About this task
Return a copy of every line in the data below that contains "simpl".

Study material
(** What a node asks for when a quorum commits a request it has never seen. *)
Lemma missing_request_asks now cv cmsg (p p1 : PbftNode relay_module) :
  handleCommit now cv cmsg p = Ret p1 →
  requestPool p !! c_Digest cmsg = None → c_Digest cmsg ∉ isReply p → c_Digest cmsg ∈ isReply p1 →
  ∃ sn, out p1 = out p ++ [(n_IPaddr sn,
      MRequestOld (mkRequestOld (u64 (sequenceID p + 1)) (c_SeqID cmsg) sn (RunningNode p)))]
    ∧ CurChain p1 = CurChain p ∧ sequenceID p1 = sequenceID p ∧ askForLock p1 = true
    ∧ sequenceID p ≤ c_SeqID cmsg.
Proof.
  intros H Hp Hr Hr1. unfold handleCommit in H.
  destruct (c_SeqID cmsg <? sequenceID p) eqn:Es; [by injection H as <-|]. z_bool.
  destruct (negb (view p =? cv)); [by injection H as <-|]. cbn [orb] in H.
  destruct (vote_keeps (c_Digest cmsg) p) as (E1 & E2 & E3 & E4 & E5 & E6 & E7 & E8 & E9 & E10).
  set (v := vote false (c_Digest cmsg) p) in *. clearbody v.
  destruct (_ && _); [|by injection H as <-; rewrite E1 in Hr1].
  rewrite E2, Hp in H. apply bind_Ret in H as (p2 & H2 & H).
  destruct (ask_old_sends cmsg v p2 H2) as (F1 & F2 & F3 & F4).
  exists (mkNode (u64 (view p)) (pn_ShardID p) (ip_of (pn_ShardID p) (u64 (view p)) p)).
  assert (ip_of (pn_ShardID p) (u64 (view p)) v = ip_of (pn_ShardID p) (u64 (view p)) p) as Eip
    by (unfold ip_of; by rewrite E8).
  rewrite E3, E5, E6, E7, E9, Eip in F1. rewrite E4 in F2. rewrite E5 in F3.
  destruct (is_leader _) in H.
  - unfold unlock_seq in H. destruct (sequenceLock _) in H; [|discriminate H]. injection H as <-.
    split; [exact F1|]. split; [exact F2|]. split; [exact F3|]. by split.
  - injection H as <-. split; [exact F1|]. split; [exact F2|]. split; [exact F3|]. by split.
Qed.

(** Handling an empty answer to an empty range only moves the sequence number. *)
Lemma empty_answer (e : Z) sn (p : PbftNode relay_module) :
  Relay.HandleforSequentialRequest (mkSendOld (e + 1) e [] sn) p
  = Ret (true, p <| sequenceID := u64 (e + 1) |>).
Proof.
  unfold Relay.HandleforSequentialRequest. cbn [so_SeqStartHeight so_SeqEndHeight so_OldRequest].
  replace (e - (e + 1) + 1) with 0 by lia.
  assert ((i64 0 =? len (@nil (option Request))) = true) as -> by reflexivity.
  unfold catch_up, each_height. cbn [so_SeqStartHeight so_SeqEndHeight so_OldRequest negb].
  assert ((e <? e + 1) = true) as -> by (apply Z.ltb_lt; lia). reflexivity.
Qed.

Lemma empty_range_skips (e : Z) sn (p1 p2 : PbftNode relay_module) :
  handleSendOldSeq (mkSendOld (e + 1) e [] sn) p1 = Ret p2 →
  CurChain p2 = CurChain p1 ∧ sequenceID p2 = u64 (e + 1).
Proof.
  apply handleSendOldSeq_chain.
  - intros m q b q' H. by apply (check_block_chain m q b q').
  - intros b q H. pose proof (eq_trans (eq_sym H) (empty_answer e sn p1)) as Eq. by injection Eq as _ ->.
Qed.

End catch_up.

Section commit.
Context {PA : Params} {EX : External}.

(** Adding a block leaves the pool and the partition map alone. *)
Lemma AddBlock_keeps b bc bc' :
  AddBlock b bc = Ret bc' → bc_PartitionMap bc' = bc_PartitionMap bc ∧ bc_Txpool bc' = bc_Txpool bc.
Proof.
  unfold AddBlock. destruct (negb _); [by intros [= <-]|]. destruct (negb _); [by intros [= <-]|].
  intros (bc1 & H1 & (s & _ & [= <-])%bind_Ret)%bind_Ret.
  destruct (trie_New _ _); [by injection H1 as <-|].
  apply bind_Ret in H1 as ([rt bc2] & H & [= <-]). unfold GetUpdateStatusTrie in H.
  destruct (len _ =? 0); [by injection H as _ <-|].
  apply bind_Ret in H as (st & _ & ([t cnt] & _ & H)%bind_Ret).
  destruct (cnt =? 0); [by injection H as _ <-|]. by apply bind_Ret in H as ([r d] & _ & [= _ <-]).
Qed.
Lemma race_ok_record f pending vs p v a t p' :
  race_ok f pending vs p → record_vote v p = (a, t, p') → race_ok f (pending ++ [(v, a, t)]) (vs ++ [v]) p'.
Proof.
  intros [Hf Hp Hpend Hout] Hr. injection Hr as <- <- <-.
  pose proof (pool_insert v _ _ Hp) as Hp'. split; simpl; [done|exact Hp'| |].
  - intros v' a' t' [Hin|[= -> -> ->]%list_elem_of_singleton]%elem_of_app.
    + apply Hpend in Hin as [? ?]. pose proof (subseteq_size _ _ (agreeing_more (zv_SeqID v') vs v)).
      pose proof (subseteq_size _ _ (voters_more (zv_SeqID v') vs v)). lia.
    + destruct (pool_counts _ _ (zv_SeqID v) Hp'). lia.
  - intros ip m Hin%Hout. by apply quorate_more.
Qed.

Lemma race_ok_settle f pending1 pending2 vs p v a t :
  0 ≤ f → 3 * f + 1 < 2 ^ 63 → race_ok f (pending1 ++ (v, a, t) :: pending2) vs p →
  race_ok f (pending1 ++ pending2) vs (settle_vote v a t p).
Proof.
  intros Hf0 Hf1 [Hf Hp Hpend Hout].
  assert (∀ v' a' t', (v', a', t') ∈ pending1 ++ pending2 →
    a' ≤ Z.of_nat (size (agreeing (zv_SeqID v') vs)) ∧ t' ≤ Z.of_nat (size (voters (zv_SeqID v') vs))) as Hpend'.
  { intros v' a' t' Hin. apply Hpend. set_solver. }
  destruct (Hpend v a t) as [Ha Ht]; [set_solver|].
  pose proof (subseteq_size _ _ (agreeing_voters (zv_SeqID v) vs)) as Hsub.
  unfold settle_vote. destruct (globalVotePool (pn_mod p) !! zv_SeqID v); [|by split].
  rewrite Hf, (i64_id f), !i64_id by (unfold is_i64; lia).
  assert (∀ sigs, quorate f (zv_SeqID v) vs → race_ok f (pending1 ++ pending2) vs
    (multicast (MSZConfirm (mkSZConfirm (bc_CurrentBlock (CurChain p)) (zv_SeqID v) (zv_View v) sigs (RunningNode p)))
       (seqZ 0 (ShardNums (pbftChainConfig p))) (p <| pn_mod ::= λ s, s <| globalVotePool ::= delete (zv_SeqID v) |> |>))) as Hok.
  { intros sigs Hq. rewrite multicast_copies. split; simpl; [done|by apply pool_delete|done|].
    intros ip m [Hin|Hin%copies_same]%elem_of_app; [by eapply Hout|]. by injection Hin as ->. }
  destruct (Z.leb_spec (3 * f + 1) a); [apply Hok; split; lia|].
  destruct (Z.leb_spec (2 * f + 1) a), (Z.leb_spec (3 * f + 1) t); simpl; [apply Hok; split; lia|by split..].
Qed.

Lemma race_all_ok p0 pending vs p :
  0 ≤ malicious_nums p0 → 3 * malicious_nums p0 + 1 < 2 ^ 63 →
  globalVotePool (pn_mod p0) = ∅ → (∀ ip m, (ip, MSZConfirm m) ∉ out p0) →
  race p0 pending vs p → race_ok (malicious_nums p0) pending vs p.
Proof.
  intros Hf0 Hf1 Hp0 Ho. induction 1 as [|pending vs p v a t p' _ IH Hr|pending1 pending2 vs p v a t _ IH
    |pending vs p p' _ [Hf Hp Hpend Hout] (E1 & E2 & o & E3 & Hn)].
  - split; [done|rewrite Hp0; intros ???; unfold votes_for; by rewrite lookup_empty|by intros ??? ?%not_elem_of_nil|].
    by intros ip m ?%Ho.
  - by eapply race_ok_record.
  - by apply race_ok_settle.
  - split; [congruence|by rewrite E1|done|]. rewrite E3. intros ip m [Hin|Hin]%elem_of_app; [by eapply Hout|].
    by apply Hn in Hin.
Qed.

(** *** A unanimous round *)

Definition forget (seq : Z) p : PbftNode SZHBFT := p <| pn_mod ::= λ s, s <| globalVotePool ::= delete seq |> |>.
Lemma forget_none seq p : globalVotePool (pn_mod p) !! seq = None → forget seq p = p.
Proof. intros H. destruct p as [? ? ? ? ? ? ? ? ? ? ? ? ? ? ? ? ? ? ? ? ? ? ? ? [? ? pool] ? ?]. unfold forget, set_field. cbn in *. by rewrite delete_id. Qed.

Definition put_vote v p : PbftNode SZHBFT :=
  p <| pn_mod ::= λ s, s <| globalVotePool ::= λ pool,
    <[zv_SeqID v := <[zv_SenderNodeID v := zv_Result v]> (votes_for (zv_SeqID v) pool)]> pool |> |>.
Lemma forget_put v p : forget (zv_SeqID v) (put_vote v p) = forget (zv_SeqID v) p.
Proof. destruct p as [? ? ? ? ? ? ? ? ? ? ? ? ? ? ? ? ? ? ? ? ? ? ? ? [? ? pool] ? ?]. unfold forget, put_vote, set_field. cbn. by rewrite delete_insert_eq. Qed.

(** The confirmation of a unanimous round, sent to every node of every shard. *)
Definition confirmed (seq vw : Z) p : PbftNode SZHBFT :=
  multicast (MSZConfirm (mkSZConfirm (bc_CurrentBlock (CurChain p)) seq vw "IMMEDIATE_AGREED_SIG" (RunningNode p)))
    (seqZ 0 (ShardNums (pbftChainConfig p))) p.

Definition all_agree (m : gmap Z bool) : Prop := map_Forall (λ _ b, b = true) m.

Solution below
  pose proof (pool_insert v _ _ Hp) as Hp'. split; simpl; [done|exact Hp'| |].
  { intros sigs Hq. rewrite multicast_copies. split; simpl; [done|by apply pool_delete|done|].
  destruct (Z.leb_spec (2 * f + 1) a), (Z.leb_spec (3 * f + 1) t); simpl; [apply Hok; split; lia|by split..].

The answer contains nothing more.